Парень задумчиво посмотрел в черное окно, как-то странно пожал плечами, будто и сам не ведал – кто он, негромко проговорил своим дивным голосом:

– Как вам сказать? Я… я в меру своих сил и возможностей охраняю людей.

– То есть вы руководите некой, как теперь говорят, «охранной структурой»?

То, что он «руководитель», у меня не было никаких сомнений. Я просто не мог себе представить этого парня в чьем-то подчинении!

– Как вы сказали? – переспросил парень.

– Я предположил, что вы возглавляете какое-то охранное бюро.

Мой сосед слегка задумался и потом глянул на меня своими девичьими голубыми глазами с длинными ресницами:

– Да, что-то в этом роде…

– Слушайте! – спохватился я. – Я вам совсем заморочил голову. Мы же даже не представились друг другу.

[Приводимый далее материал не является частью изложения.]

(** X15. A run of [main] that makes any call to the hub was asked to push
    and has a token that is not empty; it has written one file, which is
    closed and named lm_<language>_pseudocrawl_<name> with the extension
    of its mode, and whose entries all have more than 128 characters; the
    calls are the creation of the private dataset repository of that name
    under bigscience-catalogue-lm-data, followed at most by the upload of
    that file to it. *)
Theorem main_hub_calls (lower : str -> str)
    (load_dataset : str -> str -> option dataset_dict)
    (hub : list hub_call -> hub_call -> option str) (args : arguments) :
  let w := (main lower load_dataset hub args).1 in
  calls w <> [] ->
  a_push_to_hub args = true
  /\ a_token args <> []
  /\ exists f : file,
       files w = [f]
       /\ f_closed f = true
       /\ Forall (fun e => (128 < Z.of_nat (length (e_text e)))%Z) (f_lines f)
       /\ let repo_name :=
            lit "lm_" ++ a_language_code args
            ++ lit "_pseudocrawl_" ++ a_name args in
          let repo_id := lit "bigscience-catalogue-lm-data/" ++ repo_name in
          let create :=
            CreateRepo repo_id true (lit "dataset") (a_token args) in
          let upload :=
            UploadFile (f_name f) (f_name f) repo_id (a_token args)
              (lit "dataset") in
          f_name f
          = repo_name
            ++ (if a_gzipped args then lit ".jsonl.gz" else lit ".jsonl")
          /\ (calls w = [create] \/ calls w = [create; upload]).
Proof.
  cbv zeta. unfold main.
  destruct (a_push_to_hub args) eqn:Hpush; cbn [andb].
  2: { destruct (load_dataset _ _) as [dset|]; [|done].
       destruct (get_lines_to_skip dset) as [e|skip]; [done|].
       by destruct (make_seed_jsonl _ _ _ _ _ _ _) as [f [e|[fn rn]]]. }
  destruct (bool_decide (a_token args = [])) eqn:Htoken; [done|].
  apply bool_decide_eq_false in Htoken.
  destruct (load_dataset _ _) as [dset|]; [|done].
  destruct (get_lines_to_skip dset) as [e|skip]; [done|].
  pose proof (make_seed_jsonl_outcome lower skip 128 dset
                (a_language_code args) (a_name args) (a_gzipped args))
    as (Hname & Hok & _ & _).
  pose proof (make_seed_jsonl_lines lower dset (a_language_code args)
                (a_name args) skip (a_gzipped args)) as Hlines.
  cbv zeta in Hname, Hok.
  destruct (make_seed_jsonl _ _ _ _ _ _ _) as [f [e|names]] eqn:E;
    cbn [fst snd] in *; [done|].
  destruct (Hok names eq_refl) as [-> Hclosed].
  pose proof (push_jsonl_to_hub_calls hub (f_name f)
                (lit "lm_" ++ a_language_code args
                 ++ lit "_pseudocrawl_" ++ a_name args) (a_token args))
    as Hcalls.
  cbv zeta in Hcalls.
  destruct (push_jsonl_to_hub _ _ _ _ _) as [log [u|]]; cbn [fst snd] in *;
    intros _; (split; [done|]); (split; [done|]); exists f;
    cbn [files calls]; done.
Qed.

Я…

– Вы – Владимир Владимирович, – весело прервал меня парень. – Я только сейчас понял, с кем разговариваю. Я недавно купил одну вашу книжку про говорящего кота, и там на обложке сзади была ваша фотография! Верно?

– Да, – сказал я и плеснул себе еще немного джина в стакан. – А как зовут вас?

– Ангел.

– Как?! – Мне показалось, что я ослышался.

– Ангел, – повторил парень. – В Болгарии очень распространенное имя.

– Так вы – болгарин?

– Нет.

– Ага… – тупо проговорил я и выпил. – А как вас мама называла? Я имею в виду ласкательную форму этого имени.

– У меня нет матери.

– Но ведь была когда-то?

– Наверное. Честно говоря, я не очень хорошо ее помню… Вы закусывайте, Владим Владимыч. – Он пододвинул мне недоеденное яблоко.

– Хорошо, хорошо. – Я снова взялся за яблоко.

Ну не мог я к нему обратиться по имени – Ангел! Язык не поворачивался. Как только я хотел произнести это слово, оно буквально застревало у меня в глотке. Поэтому я продолжал свое хмельное наступление:

– Слушайте! Старики моего возраста – когда за семьдесят – обычно чудовищно бестактны. Особенно – под банкой. Им всегда кажется, будто им в жизни что-то недодано, и поэтому они позволяют себе… Короче, я не являюсь интеллигентным исключением. Как называют вас барышни в минуты близости? Ну, не говорят же они вам «Ангел мой!»… Наверное, существует какая-то уменьшительная форма…

– Да нет, – тихо проговорил Ангел. – Так и говорят.

– Как?!

Ангел смутился и покраснел:

– Ну, как вы сказали… Иногда эти два слова меняются местами – «мой Ангел»… Но вообще-то, Владим Владимыч, я ничейный Ангел. Я уже давным-давно никому не принадлежу. С детства. Так сказать, Ангел – сам по себе. Единица совершенно самостоятельная.

Мне показалось, что двумя последними фразами Ангел мягко и с достоинством вывел меня из того бездарного словесного тупика, в который я сам себя и загнал. И я облегченно налил себе в стакан еще немного джина.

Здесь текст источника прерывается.